Task requirements ->
From the first line through the line containing "(payload : list", transcribe the records exactly and include no other lines.

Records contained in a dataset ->

(** X19. Which reply a state gets. The event is a confirmation exactly for
    an approved state, a cancellation exactly for a rejected state without
    a draft, and a preview, the reply that ends with the confirmation
    prompt, exactly when the next message of the thread is routed to the
    confirmation node. An event always comes with a reply and a summary.
    There is no reply exactly when there is no event, nothing to clarify
    and no error text; the payload is empty exactly then. *)
Theorem render_events
    (state : t) (text : option string) (event : option ResponseEvent)
    (payload : list (string * pyval)) :
  _render_telegram_response state = (text, event, payload) →
  (event = Some confirmation ↔ confirmation_status state = approved)
  ∧ (event = Some cancellation
     ↔ confirmation_status state = rejected ∧ expense_draft state = None)
  ∧ (event = Some preview
     ↔ Builder._route_from_entry state = Builder.route_confirm)
  ∧ (is_Some event → is_Some text)
  ∧ (text = None ↔ payload = [])
  ∧ (text = None
     ↔ event = None ∧ clarifications_needed state = []
       ∧ join newline (error_log state) = "").
Proof.
  unfold _render_telegram_response, Builder._route_from_entry. cbv zeta.
  assert (Hanswer : ∀ message,
            truthy message = true →
            is_Some (_append_error (Some message) (_format_errors (error_log state)))).
  { intros message Hm. rewrite _append_error_cases by done. by eexists. }
  pose proof (proj1 (messages_not_empty state Scenes.placeholder_draft [])) as Hc.
  pose proof (proj1 (proj2 (messages_not_empty state Scenes.placeholder_draft [])))
    as Hx.
  destruct (confirmation_status state) eqn:Hst.
  - (* pending *)
    destruct (clarifications_needed state) as [|c cs] eqn:Hcl.
    + destruct (expense_draft state) as [draft|] eqn:Hd.
      * intros [= <- <- <-].
        destruct (Hanswer (_format_preview draft)) as [reply ->]; [done|].
        naive_solver.
      * destruct (error_log state) as [|e es] eqn:He.
        { intros [= <- <- <-]. naive_solver. }
        cbn [_format_errors].
        destruct (truthy (join newline (e :: es))) eqn:Hj.
        -- intros [= <- <- <-]. apply truthy_true_iff in Hj. naive_solver.
        -- intros [= <- <- <-]. apply truthy_false_iff in Hj. naive_solver.
    + intros [= <- <- <-].
      destruct (Hanswer (_format_clarification (c :: cs))) as [reply ->]; [done|].
      destruct (expense_draft state); naive_solver.
  - (* approved *)
    intros [= <- <- <-]. destruct (Hanswer _ Hc) as [reply ->].
    destruct (expense_draft state), (clarifications_needed state); naive_solver.
  - (* rejected *)
    destruct (expense_draft state) as [draft|] eqn:Hd.
    + destruct (clarifications_needed state) as [|c cs] eqn:Hcl.
      * destruct (error_log state) as [|e es] eqn:He.
        { intros [= <- <- <-]. naive_solver. }
        cbn [_format_errors].
        destruct (truthy (join newline (e :: es))) eqn:Hj.
        -- intros [= <- <- <-]. apply truthy_true_iff in Hj. naive_solver.
        -- intros [= <- <- <-]. apply truthy_false_iff in Hj. naive_solver.
      * intros [= <- <- <-].
        destruct (Hanswer (_format_clarification (c :: cs))) as [reply ->];
          [done|].
        naive_solver.
    + intros [= <- <- <-]. destruct (Hanswer _ Hx) as [reply ->].
      destruct (clarifications_needed state); naive_solver.
Qed.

Exercise result ->
(** X19. Which reply a state gets. The event is a confirmation exactly for
    an approved state, a cancellation exactly for a rejected state without
    a draft, and a preview, the reply that ends with the confirmation
    prompt, exactly when the next message of the thread is routed to the
    confirmation node. An event always comes with a reply and a summary.
    There is no reply exactly when there is no event, nothing to clarify
    and no error text; the payload is empty exactly then. *)
Theorem render_events
    (state : t) (text : option string) (event : option ResponseEvent)
    (payload : list (string * pyval)) :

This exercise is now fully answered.